Required work =>
If a line of the records contains the word "Hlive", list it.

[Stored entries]
*-*-*

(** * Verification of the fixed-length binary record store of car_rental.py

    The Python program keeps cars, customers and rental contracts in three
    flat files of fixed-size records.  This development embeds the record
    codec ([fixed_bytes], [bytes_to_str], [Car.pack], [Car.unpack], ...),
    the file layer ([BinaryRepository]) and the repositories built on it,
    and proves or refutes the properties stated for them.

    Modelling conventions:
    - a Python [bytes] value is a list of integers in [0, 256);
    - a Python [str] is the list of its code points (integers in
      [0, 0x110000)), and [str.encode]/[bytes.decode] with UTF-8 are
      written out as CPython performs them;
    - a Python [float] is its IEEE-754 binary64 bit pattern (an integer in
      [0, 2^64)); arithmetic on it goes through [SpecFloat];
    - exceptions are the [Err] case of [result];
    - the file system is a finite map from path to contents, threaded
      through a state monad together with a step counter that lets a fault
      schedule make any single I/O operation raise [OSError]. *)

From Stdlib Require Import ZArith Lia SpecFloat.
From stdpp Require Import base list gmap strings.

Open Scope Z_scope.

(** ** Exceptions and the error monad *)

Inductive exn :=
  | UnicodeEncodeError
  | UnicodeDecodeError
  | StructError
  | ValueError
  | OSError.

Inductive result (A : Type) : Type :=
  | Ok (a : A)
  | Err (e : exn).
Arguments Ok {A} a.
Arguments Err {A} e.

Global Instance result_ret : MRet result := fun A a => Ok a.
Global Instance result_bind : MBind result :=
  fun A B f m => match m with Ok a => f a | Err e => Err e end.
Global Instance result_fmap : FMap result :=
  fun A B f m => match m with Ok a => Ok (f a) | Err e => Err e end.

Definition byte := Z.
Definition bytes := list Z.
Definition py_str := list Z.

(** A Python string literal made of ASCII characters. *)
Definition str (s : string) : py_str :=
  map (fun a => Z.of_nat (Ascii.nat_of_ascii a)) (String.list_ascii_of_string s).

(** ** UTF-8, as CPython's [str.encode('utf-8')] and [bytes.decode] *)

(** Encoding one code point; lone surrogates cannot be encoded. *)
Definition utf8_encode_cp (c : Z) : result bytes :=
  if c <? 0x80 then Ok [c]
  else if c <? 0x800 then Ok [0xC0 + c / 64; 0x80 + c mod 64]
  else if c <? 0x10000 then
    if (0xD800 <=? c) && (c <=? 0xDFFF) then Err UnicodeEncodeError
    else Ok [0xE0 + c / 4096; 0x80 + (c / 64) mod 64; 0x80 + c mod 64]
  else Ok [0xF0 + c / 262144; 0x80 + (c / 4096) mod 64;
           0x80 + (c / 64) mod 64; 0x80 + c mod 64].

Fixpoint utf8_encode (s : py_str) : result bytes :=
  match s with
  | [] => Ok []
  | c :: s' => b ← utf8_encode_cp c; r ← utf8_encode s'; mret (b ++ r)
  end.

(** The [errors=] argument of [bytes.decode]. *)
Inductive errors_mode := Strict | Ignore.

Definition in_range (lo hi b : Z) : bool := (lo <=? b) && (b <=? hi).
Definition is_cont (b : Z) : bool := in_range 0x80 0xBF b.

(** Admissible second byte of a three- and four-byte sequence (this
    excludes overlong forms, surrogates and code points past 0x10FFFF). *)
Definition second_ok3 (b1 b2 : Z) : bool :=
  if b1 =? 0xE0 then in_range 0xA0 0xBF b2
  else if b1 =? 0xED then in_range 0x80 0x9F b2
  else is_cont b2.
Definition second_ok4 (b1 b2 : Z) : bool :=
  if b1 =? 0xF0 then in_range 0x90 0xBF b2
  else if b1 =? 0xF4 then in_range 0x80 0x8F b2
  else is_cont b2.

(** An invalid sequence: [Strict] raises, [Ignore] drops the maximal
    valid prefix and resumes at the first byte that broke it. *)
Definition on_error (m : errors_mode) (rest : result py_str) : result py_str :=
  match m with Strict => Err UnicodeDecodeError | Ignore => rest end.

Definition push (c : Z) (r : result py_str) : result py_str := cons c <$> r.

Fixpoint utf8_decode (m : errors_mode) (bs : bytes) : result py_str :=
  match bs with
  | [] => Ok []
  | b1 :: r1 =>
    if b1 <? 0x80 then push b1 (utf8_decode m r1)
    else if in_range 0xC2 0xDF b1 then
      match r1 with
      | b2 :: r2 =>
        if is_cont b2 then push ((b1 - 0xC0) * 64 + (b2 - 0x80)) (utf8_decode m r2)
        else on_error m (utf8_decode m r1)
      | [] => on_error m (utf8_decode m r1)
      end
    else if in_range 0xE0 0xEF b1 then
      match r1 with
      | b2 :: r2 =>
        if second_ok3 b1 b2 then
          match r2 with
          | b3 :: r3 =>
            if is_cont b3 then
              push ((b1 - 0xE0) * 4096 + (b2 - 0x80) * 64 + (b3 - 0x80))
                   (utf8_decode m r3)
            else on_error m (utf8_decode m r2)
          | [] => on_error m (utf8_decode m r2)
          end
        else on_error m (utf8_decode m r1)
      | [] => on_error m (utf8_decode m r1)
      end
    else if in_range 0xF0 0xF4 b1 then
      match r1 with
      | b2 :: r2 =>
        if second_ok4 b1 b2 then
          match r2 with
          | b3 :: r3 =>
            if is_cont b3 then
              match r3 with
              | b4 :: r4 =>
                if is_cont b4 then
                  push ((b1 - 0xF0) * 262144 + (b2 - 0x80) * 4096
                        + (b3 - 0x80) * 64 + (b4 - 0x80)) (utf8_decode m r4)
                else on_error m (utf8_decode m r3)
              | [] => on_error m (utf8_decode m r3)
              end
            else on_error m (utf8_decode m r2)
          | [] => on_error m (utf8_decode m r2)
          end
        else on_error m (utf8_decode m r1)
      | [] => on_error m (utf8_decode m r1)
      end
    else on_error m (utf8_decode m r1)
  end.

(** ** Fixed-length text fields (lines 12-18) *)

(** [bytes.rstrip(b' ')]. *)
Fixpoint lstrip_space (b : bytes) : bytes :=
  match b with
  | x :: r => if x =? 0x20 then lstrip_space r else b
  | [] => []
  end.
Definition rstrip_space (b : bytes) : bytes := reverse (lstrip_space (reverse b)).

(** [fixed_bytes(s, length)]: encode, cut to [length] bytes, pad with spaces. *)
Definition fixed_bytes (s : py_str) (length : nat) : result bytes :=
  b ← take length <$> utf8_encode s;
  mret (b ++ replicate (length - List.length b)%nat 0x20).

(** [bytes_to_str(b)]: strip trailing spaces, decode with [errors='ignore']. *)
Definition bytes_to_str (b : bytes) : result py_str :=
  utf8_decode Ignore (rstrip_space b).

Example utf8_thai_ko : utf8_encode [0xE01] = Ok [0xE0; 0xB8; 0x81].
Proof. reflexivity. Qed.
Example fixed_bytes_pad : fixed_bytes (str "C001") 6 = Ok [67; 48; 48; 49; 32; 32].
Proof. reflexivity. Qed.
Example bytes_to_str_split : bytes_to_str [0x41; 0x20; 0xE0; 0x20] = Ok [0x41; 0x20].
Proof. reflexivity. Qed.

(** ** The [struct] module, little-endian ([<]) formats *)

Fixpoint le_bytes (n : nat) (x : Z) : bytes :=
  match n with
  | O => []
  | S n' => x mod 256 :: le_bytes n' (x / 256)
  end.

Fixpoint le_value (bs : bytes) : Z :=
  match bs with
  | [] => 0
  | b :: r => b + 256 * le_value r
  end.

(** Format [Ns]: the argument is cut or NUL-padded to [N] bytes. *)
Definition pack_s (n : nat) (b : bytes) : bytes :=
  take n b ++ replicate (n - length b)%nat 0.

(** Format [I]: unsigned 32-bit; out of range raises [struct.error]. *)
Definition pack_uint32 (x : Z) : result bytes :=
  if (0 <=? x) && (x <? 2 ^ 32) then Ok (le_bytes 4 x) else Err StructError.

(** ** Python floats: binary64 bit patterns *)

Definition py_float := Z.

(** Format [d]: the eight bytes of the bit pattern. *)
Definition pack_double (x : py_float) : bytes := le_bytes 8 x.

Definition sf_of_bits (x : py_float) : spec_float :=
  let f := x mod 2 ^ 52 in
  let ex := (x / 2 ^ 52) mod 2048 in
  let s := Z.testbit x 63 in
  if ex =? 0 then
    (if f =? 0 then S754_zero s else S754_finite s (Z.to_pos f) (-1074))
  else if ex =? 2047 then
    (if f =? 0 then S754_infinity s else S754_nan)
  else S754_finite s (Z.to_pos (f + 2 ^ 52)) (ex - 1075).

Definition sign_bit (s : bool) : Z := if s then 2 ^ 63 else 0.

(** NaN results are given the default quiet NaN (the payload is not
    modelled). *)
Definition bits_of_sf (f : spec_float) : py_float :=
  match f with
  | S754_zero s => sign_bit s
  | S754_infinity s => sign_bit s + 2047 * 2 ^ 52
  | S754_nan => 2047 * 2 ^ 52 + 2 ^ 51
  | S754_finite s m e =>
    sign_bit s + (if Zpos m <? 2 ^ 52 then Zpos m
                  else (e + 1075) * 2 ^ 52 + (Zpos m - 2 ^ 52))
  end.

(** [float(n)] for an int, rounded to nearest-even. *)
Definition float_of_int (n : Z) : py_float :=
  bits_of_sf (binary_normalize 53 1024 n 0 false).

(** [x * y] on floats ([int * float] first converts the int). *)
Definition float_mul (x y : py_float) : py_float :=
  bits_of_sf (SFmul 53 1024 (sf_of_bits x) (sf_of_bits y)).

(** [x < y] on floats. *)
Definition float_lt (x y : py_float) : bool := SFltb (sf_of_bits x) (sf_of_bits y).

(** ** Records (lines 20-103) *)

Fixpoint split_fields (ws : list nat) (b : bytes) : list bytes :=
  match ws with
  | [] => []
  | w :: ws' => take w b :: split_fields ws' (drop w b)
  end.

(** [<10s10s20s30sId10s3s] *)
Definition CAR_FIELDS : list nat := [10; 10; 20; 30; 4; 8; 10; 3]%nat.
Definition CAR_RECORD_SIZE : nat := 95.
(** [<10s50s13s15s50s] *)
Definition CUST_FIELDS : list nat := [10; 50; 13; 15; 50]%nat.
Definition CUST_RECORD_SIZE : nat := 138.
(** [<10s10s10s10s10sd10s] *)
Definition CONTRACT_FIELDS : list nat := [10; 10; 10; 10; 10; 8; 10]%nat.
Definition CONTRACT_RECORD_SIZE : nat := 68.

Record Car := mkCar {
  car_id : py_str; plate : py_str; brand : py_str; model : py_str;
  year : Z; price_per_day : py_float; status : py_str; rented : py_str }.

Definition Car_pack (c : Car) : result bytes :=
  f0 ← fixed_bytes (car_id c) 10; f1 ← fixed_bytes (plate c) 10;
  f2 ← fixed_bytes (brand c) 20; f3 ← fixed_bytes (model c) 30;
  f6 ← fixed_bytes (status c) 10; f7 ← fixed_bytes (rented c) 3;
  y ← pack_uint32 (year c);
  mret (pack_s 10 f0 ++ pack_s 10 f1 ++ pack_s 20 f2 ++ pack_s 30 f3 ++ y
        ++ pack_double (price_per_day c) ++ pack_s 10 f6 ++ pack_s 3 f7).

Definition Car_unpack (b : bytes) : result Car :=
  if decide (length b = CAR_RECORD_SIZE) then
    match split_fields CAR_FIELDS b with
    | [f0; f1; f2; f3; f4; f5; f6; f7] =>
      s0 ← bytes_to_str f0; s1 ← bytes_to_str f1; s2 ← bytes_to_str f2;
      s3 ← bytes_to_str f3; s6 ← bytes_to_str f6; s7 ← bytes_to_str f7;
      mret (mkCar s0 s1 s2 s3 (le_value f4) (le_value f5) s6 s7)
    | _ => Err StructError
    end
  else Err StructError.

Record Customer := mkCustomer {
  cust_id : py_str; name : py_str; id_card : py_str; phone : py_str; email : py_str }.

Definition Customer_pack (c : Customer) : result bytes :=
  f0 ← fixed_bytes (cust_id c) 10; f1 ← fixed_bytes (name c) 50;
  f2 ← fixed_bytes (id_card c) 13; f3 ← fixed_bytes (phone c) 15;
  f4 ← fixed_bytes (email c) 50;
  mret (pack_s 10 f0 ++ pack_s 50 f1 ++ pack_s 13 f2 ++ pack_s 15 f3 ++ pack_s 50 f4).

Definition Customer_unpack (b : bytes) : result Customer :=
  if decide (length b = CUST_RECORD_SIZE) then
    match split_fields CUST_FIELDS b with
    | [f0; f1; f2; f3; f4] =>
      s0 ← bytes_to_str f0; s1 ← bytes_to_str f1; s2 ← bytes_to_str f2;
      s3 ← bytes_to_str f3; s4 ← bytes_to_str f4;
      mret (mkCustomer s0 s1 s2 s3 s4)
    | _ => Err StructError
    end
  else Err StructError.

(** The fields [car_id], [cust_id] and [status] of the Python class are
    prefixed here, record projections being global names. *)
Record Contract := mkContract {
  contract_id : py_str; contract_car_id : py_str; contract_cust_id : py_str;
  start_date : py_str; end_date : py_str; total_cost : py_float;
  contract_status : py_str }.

*-*-*

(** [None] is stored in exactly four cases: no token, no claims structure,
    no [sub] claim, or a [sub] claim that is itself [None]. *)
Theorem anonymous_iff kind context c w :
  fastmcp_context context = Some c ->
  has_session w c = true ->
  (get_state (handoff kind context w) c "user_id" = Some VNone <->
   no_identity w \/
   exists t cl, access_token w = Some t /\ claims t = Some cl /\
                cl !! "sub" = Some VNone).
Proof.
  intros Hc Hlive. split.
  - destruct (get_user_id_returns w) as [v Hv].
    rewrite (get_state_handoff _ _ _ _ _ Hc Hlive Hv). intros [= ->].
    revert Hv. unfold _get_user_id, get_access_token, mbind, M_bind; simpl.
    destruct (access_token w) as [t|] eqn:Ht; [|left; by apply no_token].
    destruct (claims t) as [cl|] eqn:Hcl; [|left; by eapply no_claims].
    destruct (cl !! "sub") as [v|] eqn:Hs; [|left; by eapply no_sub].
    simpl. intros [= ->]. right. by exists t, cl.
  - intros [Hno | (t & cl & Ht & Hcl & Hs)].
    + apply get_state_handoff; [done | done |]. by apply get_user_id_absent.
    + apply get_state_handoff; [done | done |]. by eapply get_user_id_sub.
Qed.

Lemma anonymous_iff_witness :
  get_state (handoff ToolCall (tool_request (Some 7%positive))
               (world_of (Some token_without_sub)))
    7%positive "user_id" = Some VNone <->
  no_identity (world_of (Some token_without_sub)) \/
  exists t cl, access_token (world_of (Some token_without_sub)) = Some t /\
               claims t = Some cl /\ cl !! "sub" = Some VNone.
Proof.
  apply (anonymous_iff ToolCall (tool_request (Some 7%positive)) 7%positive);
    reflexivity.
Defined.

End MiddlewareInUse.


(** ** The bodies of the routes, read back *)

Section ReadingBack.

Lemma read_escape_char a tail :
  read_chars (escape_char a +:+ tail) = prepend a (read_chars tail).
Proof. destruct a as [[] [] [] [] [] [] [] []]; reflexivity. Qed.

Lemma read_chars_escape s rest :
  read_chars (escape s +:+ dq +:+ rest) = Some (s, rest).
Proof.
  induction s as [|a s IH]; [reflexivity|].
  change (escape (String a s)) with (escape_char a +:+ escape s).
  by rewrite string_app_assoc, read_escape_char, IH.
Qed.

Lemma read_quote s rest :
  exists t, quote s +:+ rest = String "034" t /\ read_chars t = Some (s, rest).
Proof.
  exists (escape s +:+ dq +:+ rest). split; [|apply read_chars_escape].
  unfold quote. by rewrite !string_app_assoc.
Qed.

*-*-*

Result of the task =>
  intros Hc Hlive. split.
    rewrite (get_state_handoff _ _ _ _ _ Hc Hlive Hv). intros [= ->].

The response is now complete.